I’d like to improve this by replacing the TP-Link LTE Router with a simpler router. There are several models from China that are just USB sticks with no power button (the one problem with the TP-Link is that it has a power button that no one will be present to press if the system needs restarting). Has anyone done something similar to this setup? Any suggestions to improve standalone, remote operation?
For further exploration: I’d like to use LTE-M Cat 1 rather than high-speed LTE. I haven’t yet measured the daily data volume from the hub, for a single Tempest. Anyone have an estimate (e.g. 175 bytes, once every x seconds, etc…)? Verizon offers great LTE-M Cat 1 plans from $1.50/mo per device for 1MB. At present, the best I can do with high-speed LTE is $9/mo prepaid for 1GB.
For the WeatherFlow team: Have you considered building a native LTE-M Cat 1 or Cat 2 hub? Or some other strategy for supporting a wired or wireless LTE hub/router for field deployment?
The WF Pro Hub was delayed by COVID, but promises to do everything (including an annual cellular data plan) for remote access when it is finally ready to ship. Check out Kickstarter for the various remote kits that were offered during the Tempest campaign…
Her is a topic describing data amounts. Data use by Tempest + AIR station
And it is possible to run a raspberry pi with a usb dongle wifi hotspot and was mentioned in the archivesw thread to create a self contained system. I dont know if that would be any better than what you are doing already.
I have been considering similar ideas and also considering some logic to reduce the data amounts and then considering using LoraWan and The Things Network as free data comunications. But only in my ideas bucket at this stage.
And I have been enquiring about the fully remote systems which are unavailable to order for Australia and 6 months or more away from testing for USA.
Cheers Ian
Thanks all, the WF Pro Hub would be ideal! I’ll follow that development with interest. And thanks Ian, I initially considered running Open WRT on a Pi with an LTE radio board, but the little mobile LTE hotspot routers (like the Nighthawk or TP-Link) are now cheap and very refined. If I can get rid of the power switch, it will work well until I can upgrade to the supported WF Pro Hub solution.

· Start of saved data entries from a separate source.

(** * Statistical analysis engine of [excel_pro_master.py] and [report.py]

    A shallow embedding of [StatisticalAnalyzer] (constructor,
    [_calculate_all], [test_normality], [detect_outliers]) and of the length
    check of [parse_input], followed by the properties of the specification
    that concern them.

    Numbers.  A Python [float] is modelled by [float] below: an exact real
    number, or one of the IEEE special values [+inf], [-inf], [nan].
    Arithmetic on finite values is exact (no rounding, no overflow, one
    unsigned zero); the special values follow IEEE 754 as numpy applies it
    with warnings silenced ([warnings.filterwarnings('ignore')]): a division
    by zero yields an infinity or [nan] and never raises. *)

From Stdlib Require Import String Reals Lra Lia ZArith Bool Arith List.
From Stdlib Require Import Sorted Permutation.
From Equations Require Import Equations.
Import ListNotations.

Set Implicit Arguments.

Local Open Scope R_scope.

(* ------------------------------------------------------------------ *)
(** * Floats *)
(* ------------------------------------------------------------------ *)

Inductive float : Type :=
| Fin (r : R)
| PInf
| NInf
| NaN.

Definition is_finite (x : float) : bool :=
  match x with Fin _ => true | _ => false end.

Definition is_nan (x : float) : bool :=
  match x with NaN => true | _ => false end.

(** Boolean comparisons of reals, through the decision procedures of the
    real-number library. *)
Definition Rltb (a b : R) : bool := if Rlt_dec a b then true else false.
Definition Rleb (a b : R) : bool := if Rle_dec a b then true else false.
Definition Reqb (a b : R) : bool := if Req_dec_T a b then true else false.

(** [by_sign r neg zero pos] selects on the sign of [r]. *)
Definition by_sign (A : Type) (r : R) (neg zero pos : A) : A :=
  if Rltb r 0 then neg else if Reqb r 0 then zero else pos.

Definition fneg (x : float) : float :=
  match x with
  | Fin a => Fin (- a)
  | PInf => NInf
  | NInf => PInf
  | NaN => NaN
  end.

Definition fadd (x y : float) : float :=
  match x, y with
  | Fin a, Fin b => Fin (a + b)
  | NaN, _ | _, NaN => NaN
  | PInf, NInf | NInf, PInf => NaN
  | PInf, _ | _, PInf => PInf
  | NInf, _ | _, NInf => NInf
  end.

Definition fsub (x y : float) : float :=
  match x, y with
  | Fin a, Fin b => Fin (a - b)
  | _, _ => fadd x (fneg y)
  end.

Definition fmul (x y : float) : float :=
  match x, y with
  | Fin a, Fin b => Fin (a * b)
  | NaN, _ | _, NaN => NaN
  | PInf, Fin b | Fin b, PInf => by_sign b NInf NaN PInf
  | NInf, Fin b | Fin b, NInf => by_sign b PInf NaN NInf
  | PInf, PInf | NInf, NInf => PInf
  | PInf, NInf | NInf, PInf => NInf
  end.

(** Division; a zero divisor is the positive zero. *)
Definition fdiv (x y : float) : float :=
  match x, y with
  | Fin a, Fin b =>
      if Reqb b 0 then by_sign a NInf NaN PInf else Fin (a / b)
  | NaN, _ | _, NaN => NaN
  | Fin _, (PInf | NInf) => Fin 0
  | PInf, Fin b => if Rltb b 0 then NInf else PInf
  | NInf, Fin b => if Rltb b 0 then PInf else NInf
  | (PInf | NInf), (PInf | NInf) => NaN
  end.
(** * merge.py: merging Eagle board files

    A shallow embedding of [src/merge.py].  The script works on lxml element
    trees which it mutates in place; here an element is a value, a function
    that mutates its output element returns the new element, and a function
    that may stop the run ([sys.exit], an uncaught exception) returns a
    [result]. *)

From Stdlib Require Import ZArith String Ascii List Lia.
From Stdlib Require Import Floats.SpecFloat.
From stdpp Require Import base strings gmap list pretty.

Set Warnings "-register-all,-clear-no-such-hyp".

Open Scope string_scope.
Open Scope Z_scope.
Open Scope list_scope.

(** ** Python strings, integers and floats

    A [str] is a sequence of code points; the model keeps it as its UTF-8
    encoding, a string of bytes.  Equality, concatenation and order are
    those of the bytes, which for UTF-8 are those of the code points. *)

Module Py.

(** [s < t] on [str]: code points in order, here bytes in order. *)
Definition str_lt (s t : string) : bool := String.ltb s t.

(** [x < y] where [x] and [y] are [str] or [None]; the result [None] is
    a [TypeError]: Python 3 orders [None] neither with [None] nor with a
    [str]. *)
Definition opt_str_lt (x y : option string) : option bool :=
  match x, y with
  | Some s, Some t => Some (str_lt s t)
  | _, _ => None
  end.

(** [c in t] for a character [c]. *)
Fixpoint contains (c : ascii) (t : string) : bool :=
  match t with
  | EmptyString => false
  | String c' t' => if Ascii.eqb c c' then true else contains c t'
  end.

Definition is_digit (c : ascii) : bool :=
  let n := nat_of_ascii c in (48 <=? n)%nat && (n <=? 57)%nat.

Definition is_letter (c : ascii) : bool :=
  let n := nat_of_ascii c in
  ((65 <=? n)%nat && (n <=? 90)%nat) || ((97 <=? n)%nat && (n <=? 122)%nat).

(** The longest prefix of [s] whose characters satisfy [p], and the rest. *)
Fixpoint span (p : ascii -> bool) (s : string) : string * string :=
  match s with
  | EmptyString => (EmptyString, EmptyString)
  | String c s' =>
      if p c then let '(a, b) := span p s' in (String c a, b)
      else (EmptyString, s)
  end.

Definition digit_val (c : ascii) : Z := Z.of_nat (nat_of_ascii c) - 48.

(** [int(s)] for a string of decimal digits. *)
Definition int_of_digits (s : string) : Z :=
  fold_left (fun acc c => 10 * acc + digit_val c) (list_ascii_of_string s) 0.

(** [str(n)] for an [int]. *)
Definition str_of_int (n : Z) : string := pretty n.

(** What stands for a sequence of bytes that is no UTF-8: a number that is
    no code point.  No [str] has such bytes. *)
Definition malformed : N := 1114112.
(** C2, at the follow-up GET the code has no status check: a viewer page
    with an [iframe] whose link is answered with status 404 and an HTML
    error page. The fetch stores the error page and reports its content
    type, not ["error"]. *)
Theorem get_info_followup_status_unchecked :
  let out := get_info (env_viewer followup_not_found)
               "https://vk.com/doc1_2" "save" "a" None empty_world in
  status followup_not_found = 404%Z
  /\ snd out = Ok (download_result "https://cdn/doc123" "text/html")
  /\ snd out <> Ok (download_result "https://vk.com/doc1_2" "error")
  /\ files (fst out) !! "save/text/html/doc123" = Some "Not Found".
Proof.
  cbv zeta. split; [reflexivity |].
  assert (Hout : snd (get_info (env_viewer followup_not_found)
                        "https://vk.com/doc1_2" "save" "a" None empty_world)
                 = Ok (download_result "https://cdn/doc123" "text/html"))
    by (vm_compute; reflexivity).
  split; [exact Hout |]. split.
  - rewrite Hout. intros H.
    apply (f_equal (fun r => match r with
                             | Ok d => d !! "file_info"
                             | Raise _ => None
                             end)) in H.
    vm_compute in H. discriminate H.
  - vm_compute. reflexivity.
Qed.

(** *** The name of a resolved download *)

Lemma session_get_ok (env : Env) (s : site) (u : string) (timeout : Z)
    (cookies : option (gmap string string)) (w : World) (response : Response) :
  http env s {| req_url := u; req_timeout := timeout; req_cookies := cookies |}
  = Ok response ->
  session_get env s (Some u) timeout cookies w
  = (log w [EvRequest s {| req_url := u; req_timeout := timeout;
                           req_cookies := cookies |}], Ok response).
Proof. intros H. unfold session_get. rewrite bind_emit. unfold lift. now rewrite H. Qed.

Lemma bind_lift {A B} (a : A) (k : A -> IO B) (w : World) :
  bind (lift (Ok a)) k w = k a w.
Proof. reflexivity. Qed.

Lemma download_file_name_of_link (s file_name : string)
    (response_info : gmap string string) :
  exists name,
    get_file_name_by_link (Some s) = Some name
    /\ download_file_name (Some s) file_name response_info = ret name.
Proof.
  destruct (get_file_name_by_link_try_ok s) as [name Hname].
  exists name. unfold download_file_name, get_file_name_by_link.
  now rewrite Hname.
Qed.

(** C10. On a string the [try] block of the extractor ends normally and
    the extractor does not return [None]; so the resolve-and-download branch
    names the file by the extractor's result and not by the fallback
    [file_name.extension], also when that result is the empty string, as it
    is for a link that ends in ["/"]: once the resolver has returned a link
    and the follow-up GET is answered with a content type that parses, the
    fetch is the three requests, the folder creation and the download under
    the extracted name. *)
Theorem fallback_name_never_used :
  (forall s : string, exists name : string,
      get_file_name_by_link_try (Some s) = Ok name
      /\ get_file_name_by_link (Some s) = Some name)
  /\ (forall (s file_name : string) (response_info : gmap string string),
        exists name : string,
          get_file_name_by_link (Some s) = Some name
          /\ download_file_name (Some s) file_name response_info = ret name)
  /\ (forall (s file_name : string) (response_info : gmap string string),
        get_file_name_by_link (Some (s +:+ "/")) = Some ""
        /\ download_file_name (Some (s +:+ "/")) file_name response_info = ret "")
  /\ (forall (env : Env) (url0 save_path file_name : string)
             (cookies : option (gmap string string)) (w : World)
             (response response2 : Response)
             (content_type link content_type2 full_type_info name : string)
             (response_info : gmap string string),
        http env Primary (primary_request url0) = Ok response ->
        status response = 200%Z ->
        headers response !! "content-type" = Some content_type ->
        contains "image" content_type = false ->
        contains "audio" content_type = false ->
        contains "text/html" content_type = true ->
        contains "vk.com/doc" url0 = true ->
        resolved_link env (url response) cookies = Ok (Some link) ->
        http env FollowUp (followup_request link) = Ok response2 ->
        headers response2 !! "content-type" = Some content_type2 ->
        get_response_info content_type2 = Ok response_info ->
        response_info !! "full_type_info" = Some full_type_info ->
        get_file_name_by_link (Some link) = Some name ->
        get_info env url0 save_path file_name cookies w
        = try_except
            (async_with EvAcquire EvRelease
               (async_with EvSessionOpen EvSessionClose
                  (let! _ := emit (EvRequest Primary (primary_request url0)) in
                   let! _ := emit (EvRequest Viewer
                                     (viewer_request (url response) cookies)) in
                   let! _ := emit (EvRequest FollowUp (followup_request link)) in
                   let! _ := tools_create_folder env
                               (join save_path full_type_info) in
                   let! _ := downloader env response2
                               (join save_path full_type_info) name in
                   ret (download_result (url response2) full_type_info))))
            (fun _ => ret (download_result url0 "error")) w).
Proof.
  split; [| split; [| split]].
  - intros s. destruct (get_file_name_by_link_try_ok s) as [name Hname].
    exists name. split; [exact Hname |].
    unfold get_file_name_by_link. now rewrite Hname.
  - intros s file_name response_info. apply download_file_name_of_link.
  - intros s file_name response_info.
    split; [apply get_file_name_trailing_slash |].
    unfold download_file_name. now rewrite get_file_name_trailing_slash.
  - intros env url0 save_path file_name cookies w response response2
      content_type link content_type2 full_type_info name response_info
      Hhttp Hstatus Hct Himg Haud Hhtml Hvk Hlink Hfollow Hct2 Hinfo Hfull Hname.
    rewrite (get_info_resolve_branch env url0 save_path file_name cookies w
               response content_type) by assumption.
    unfold try_except. rewrite !async_with_run, !bind_emit.
    unfold resolve_and_download.
    assert (Hfind : forall w0,
               find_link_by_url env (url response) cookies w0
               = (log w0 [EvRequest Viewer (viewer_request (url response) cookies)],
                  Ok (Some link)))
      by (intros w0; now rewrite find_link_by_url_run, Hlink).
    rewrite (bind_ok _ _ _ _ _ (Hfind _)).
    rewrite (bind_ok _ _ _ _ _
               (session_get_ok env FollowUp link 15 None _ response2 Hfollow)).
    rewrite (getitem_Some _ _ _ Hct2), bind_lift, Hinfo, bind_lift.
    rewrite (getitem_Some _ _ _ Hfull), bind_lift.
    unfold download_file_name. rewrite Hname. reflexivity.
Qed.

(** C10 on the viewer page whose [iframe] leads to the audio file. *)
Lemma fallback_name_never_used_witness :
  get_file_name_by_link (Some "https://cdn/doc123") = Some "doc123"
  /\ snd (get_info (env_viewer followup_audio) "https://vk.com/doc1_2" "save" "a"
            None empty_world)
     = Ok (download_result "https://cdn/doc123" "audio/mpeg")
  /\ files (fst (get_info (env_viewer followup_audio) "https://vk.com/doc1_2"
                   "save" "a" None empty_world))
     = <["save/audio/mpeg/doc123" := "ID3data"]> ∅.
Proof.
  split; [reflexivity |].
  rewrite (proj2 (proj2 (proj2 fallback_name_never_used))
             (env_viewer followup_audio) "https://vk.com/doc1_2" "save" "a" None
             empty_world
             (example_response 200 "text/html; charset=utf-8"
                "https://vk.com/doc1_2" ["<html>"])
             followup_audio "text/html; charset=utf-8" "https://cdn/doc123"
             "audio/mpeg" "audio/mpeg" "doc123"
             (<["full_type_info" := "audio/mpeg"]>
                (<["extension" := "mpeg"]> (<["data_type" := "audio"]> ∅)))
             eq_refl eq_refl eq_refl eq_refl eq_refl eq_refl eq_refl
             eq_refl eq_refl eq_refl eq_refl eq_refl eq_refl).
  split; reflexivity.
Defined.

(** *** Witnesses *)

(** C7 on a PDF served by a host that is not the viewer. *)
Lemma get_info_not_parse_witness :
  snd (get_info env_pdf "https://host/a.pdf" "save" "a" None empty_world)
  = Ok (download_result "https://host/a.pdf" "not_parse")
  /\ files (fst (get_info env_pdf "https://host/a.pdf" "save" "a" None empty_world))
     = files empty_world.
Proof.
  destruct (get_info_not_parse env_pdf "https://host/a.pdf" "save" "a" None
              empty_world
              (example_response 200 "application/pdf" "https://host/a.pdf" ["%PDF"])
              "application/pdf"
              eq_refl eq_refl eq_refl eq_refl eq_refl eq_refl)
    as (Hres & Hfiles & _).
  split; [exact Hres | exact Hfiles].
Defined.
(** [50.55] is the [float64] [7114280036361830 * 2^-47]. *)
Example test_transfer_weekday_of_month :
  CreateTransferSchedule.MarshalJSON
    (CreateTransferSchedule.mk 3 schedule.PeriodMonth "2017-05-15" "2018-05-15"
       None None "last_thursday" "recipient_id" 0
       (S754_finite false 7114280036361830 (-47)))
  = (Some (wire "{'every':3,'period':'month','start_date':'2017-05-15','end_date':'2018-05-15','on':{'weekday_of_month':'last_thursday'},'transfer':{'recipient':'recipient_id','percentage_of_balance':50.55}}"),
     None).
Proof. vm_compute. reflexivity. Qed.

(** A start date that is no date: no bytes, a parse error. *)
Example test_not_a_date :
  CreateChargeSchedule.MarshalJSON
    (CreateChargeSchedule.mk 3 schedule.PeriodDay "not-a-date" "2018-05-15"
       None None "" "customer_id" 100000 "" "" "")
  = (None, Some (ParseError "2006-01-02" "not-a-date")).
Proof. vm_compute. reflexivity. Qed.

(** * Further properties *)

(** ** Dates are read and written back unchanged *)

Lemma isDigit_digitChars (c : ascii) :
  gotime.isDigit c = true -> In c digitChars.
Proof.
  destruct c as [[] [] [] [] [] [] [] []]; vm_compute; intros H;
    try discriminate H; tauto.
Qed.

Lemma two_digits_back (a b : ascii) :
  gotime.isDigit a = true -> gotime.isDigit b = true ->
  gotime.appendInt (gotime.digit a * 10 + gotime.digit b) 2
  = String a (String b "").
Proof.
  intros Ha Hb. apply isDigit_digitChars in Ha, Hb.
  assert (T : twoDigitsBack = true) by (vm_compute; reflexivity).
  unfold twoDigitsBack in T. rewrite forallb_forall in T.
  specialize (T a Ha). rewrite forallb_forall in T.
  specialize (T b Hb). now apply String.eqb_eq in T.
Qed.

Lemma four_digits_back (a b c d : ascii) :
  gotime.isDigit a = true -> gotime.isDigit b = true ->
  gotime.isDigit c = true -> gotime.isDigit d = true ->
  gotime.appendInt
    (((gotime.digit a * 10 + gotime.digit b) * 10 + gotime.digit c) * 10
     + gotime.digit d) 4
  = String a (String b (String c (String d ""))).
Proof.
  intros Ha Hb Hc Hd. apply isDigit_digitChars in Ha, Hb, Hc, Hd.
  assert (T : fourDigitsBack = true) by (vm_compute; reflexivity).
  unfold fourDigitsBack in T. rewrite forallb_forall in T.
  specialize (T a Ha). rewrite forallb_forall in T.
  specialize (T b Hb). rewrite forallb_forall in T.
  specialize (T c Hc). rewrite forallb_forall in T.
  specialize (T d Hd). now apply String.eqb_eq in T.
Qed.
(** The score of one activity type: one point per pattern found. *)
Definition score_of (patterns : list re) (text_lower : str) : nat :=
  length (filter (fun p => found false p text_lower) patterns).

(** The dictionary [scores] once the two loops are done, in key order. *)
Definition scores_of (text_lower : str) : list (activity * nat) :=
  map (fun tp => (fst tp, score_of (snd tp) text_lower)) ACTIVITY_PATTERNS.

(** [max(scores, key=scores.get)]: the first key, in key order, whose
    score no other key exceeds. *)
Fixpoint max_key (best : activity * nat) (l : list (activity * nat))
  : activity * nat :=
  match l with
  | [] => best
  | x :: l' => max_key (if snd best <? snd x then x else best) l'
  end.

Definition detect_activity_type (text : str) : activity :=
  let text_lower := lower text in
  let scores := scores_of text_lower in
  match scores with
  | [] => Note   (* [max] of no key raises; there are four keys *)
  | s :: rest =>
      let best := max_key s rest in
      if 0 <? snd best then fst best else Note
  end.

(** *** Contact name extraction *)

(** (?:with|to|from|and|met|called|emailed|spoke to|talked to|talked with|spoke with)\s+ *)
Definition CONTACT_PREFIXES : list re :=
  [ Seq (lits ["with"; "to"; "from"; "and"; "met"; "called"; "emailed";
                "spoke to"; "talked to"; "talked with"; "spoke with"])
        (plus false is_space) ].

(** \s+[A-Z][a-z]+ *)
Definition next_name : re :=
  seq [plus false is_space; Cls is_upper; plus false is_lower].

(** ([A-Z][a-z]+(?:\s+[A-Z][a-z]+){0,2}) *)
Definition NAME_PATTERN : re :=
  Grp (seq [Cls is_upper; plus false is_lower;
            Opt (Seq next_name (Opt next_name))]).

Definition skip_words : list str :=
  [ "Monday"; "Tuesday"; "Wednesday"; "Thursday"; "Friday";
    "Saturday"; "Sunday"; "January"; "February"; "March";
    "April"; "May"; "June"; "July"; "August"; "September";
    "October"; "November"; "December"; "Today"; "Tomorrow";
    "The"; "This"; "That"; "They"; "Their"; "About";
    "Called"; "Emailed"; "Meeting"; "Note"; "Update" ].

Definition member (x : str) (l : list str) : bool :=
  existsb (Str.eqb x) l.

(** The text the prefixes are searched in. *)
Definition cleaned_text (text account_name : str) : str :=
  if truthy account_name then replace account_name "" text else text.

(** The loop [for prefix in CONTACT_PREFIXES].  [words[0]] is read as the
    head of [words]; group 1 starts with a capital, so [words] has one. *)
Fixpoint try_prefixes (prefixes : list re) (cleaned : str) : str :=
  match prefixes with
  | [] => ""
  | prefix :: more =>
      match search false (Seq prefix NAME_PATTERN) cleaned with
      | Some m =>
          let name := strip (group m) in
          let words := split name in
          if negb (member (hd "" words) skip_words) && (2 <=? length words)
          then name
          else try_prefixes more cleaned
      | None => try_prefixes more cleaned
      end
  end.

Definition extract_contact_name (text account_name : str) : str :=
  try_prefixes CONTACT_PREFIXES (cleaned_text text account_name).

(** *** Account names *)

Definition fallback : list str :=
  [ "Government of Saskatchewan"; "Nutrien Ltd"; "SaskTel";
    "Federated Co-operatives"; "SGI Canada"; "The Mosaic Company";
    "SIGA"; "Brandt Group"; "SaskEnergy"; "Cameco Corporation";
    "Conexus Credit Union"; "Affinity Credit Union"; "Viterra";
    "Saskatchewan WCB"; "City of Saskatoon"; "City of Regina";
    "Saskatchewan Health Authority"; "eHealth Saskatchewan";
    "SaskPower"; "Bunge Canada"; "K+S Potash Canada";
    "Regina General Hospital"; "St Paul's Hospital";
    "Saskatchewan Gaming Corporation"; "Farm Credit Canada";
    "Vecima Networks"; "Bourgault Industries"; "CGI";
    "Prince Albert Grand Council"; "Potash Corp of SK";
    "GSCS"; "SLGA"; "Pharma Choice Canada";
    "Maple Leaf Consumer Foods"; "Trans Gas Ltd";
    "Sun Country Regional Health"; "Five Hills Health Region";
    "Kelsey Trail Health Region"; "Ranch Ehrlo Society";
    "Northern Lights Casino"; "Gold Eagle Casino";
    "Painted Hand Casino"; "Canadian Pacific Railway" ].

(** The loop over the pipeline deals. *)
Definition add_deal (accounts : Dict.dict str) (deal : option str)
  : Dict.dict str :=
  match deal with
  | Some account =>
      if truthy account
      then Dict.set (lower account) account accounts
      else accounts
  | None => accounts
  end.

(** The name a backup key stands for. *)
Definition backup_name (key : str) : str :=
  strip (replace "_" " " (replace "xits_acct_" "" key)).

(** The loop over the backup keys. *)
Definition add_backup_key (accounts : Dict.dict str) (key : str)
  : Dict.dict str :=
  if startswith "xits_acct_" key
  then
    let name := backup_name key in
    if negb (Dict.mem (lower name) accounts)
    then Dict.set (lower name) name accounts
    else accounts
  else accounts.

(** The loop over the hardcoded names. *)
Definition add_fallback (accounts : Dict.dict str) (name : str)
  : Dict.dict str :=
  Dict.set (lower name) name accounts.

(** The dictionary [accounts] after the three sources were read, for any
    hardcoded list. *)
Definition merge_accounts (deals : option (list (option str)))
           (keys : option (list str)) (hardcoded : list str)
  : Dict.dict str :=
  let accounts0 := Dict.empty in
  let accounts1 :=
    match deals with
    | Some ds => fold_left add_deal ds accounts0
    | None => accounts0
    end in
  let accounts2 :=
    match keys with
    | Some ks => fold_left add_backup_key ks accounts1
    | None => accounts1
    end in
  fold_left add_fallback hardcoded accounts2.

Definition fetch_known_accounts (w : world) : M (list str) :=
  emit (Get "/pipeline") ;;
  emit (Get "/backup") ;;
  ret (Dict.values (merge_accounts (pipeline w) (backup w) fallback)).

(** \s*\([^)]*\)\s* *)
Definition parenthetical : re :=
  seq [Star false is_space; Lit "(";
       Star false (fun x => negb (one_of ")" x)); Lit ")";
       Star false is_space].

Definition base_name (name : str) : str :=
  strip (sub false parenthetical " " name).

Definition abbreviation (name : str) : str := filter is_upper name.

Definition first_word (name : str) : str := hd "" (split name).

(** The body of the loop of [build_match_candidates]. *)
Definition add_candidates (candidates : Dict.dict str) (name : str)
  : Dict.dict str :=
  let c1 := Dict.set (lower name) name candidates in
  let base := base_name name in
  let c2 :=
    if negb (Str.eqb (lower base) (lower name))
    then Dict.set (lower base) name c1 else c1 in
  let abbr := abbreviation name in
  let c3 :=
    if 2 <=? length abbr then Dict.set (lower abbr) name c2 else c2 in
  let first := first_word name in
  if 3 <? length first then Dict.set (lower first) name c3 else c3.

Thinking about this, 1MB/h is a lot of data. It seems something like (1) ~750 byte packet every three seconds, or so, plus Internet protocols overhead. Not unexpected, bottom up. But top-down, ~25MB/day is going to approach 1GB/mo on a mobile hotspot plan. That limits suitability of the LTE-M Cat 1 wireless plans. Cat 1 is low speed and LTE-M uses very low power with good distance, so otherwise an excellent choice. Binary coding to compress the JSON records in transit would significantly reduce the traffic volume (at the expense of simplicity).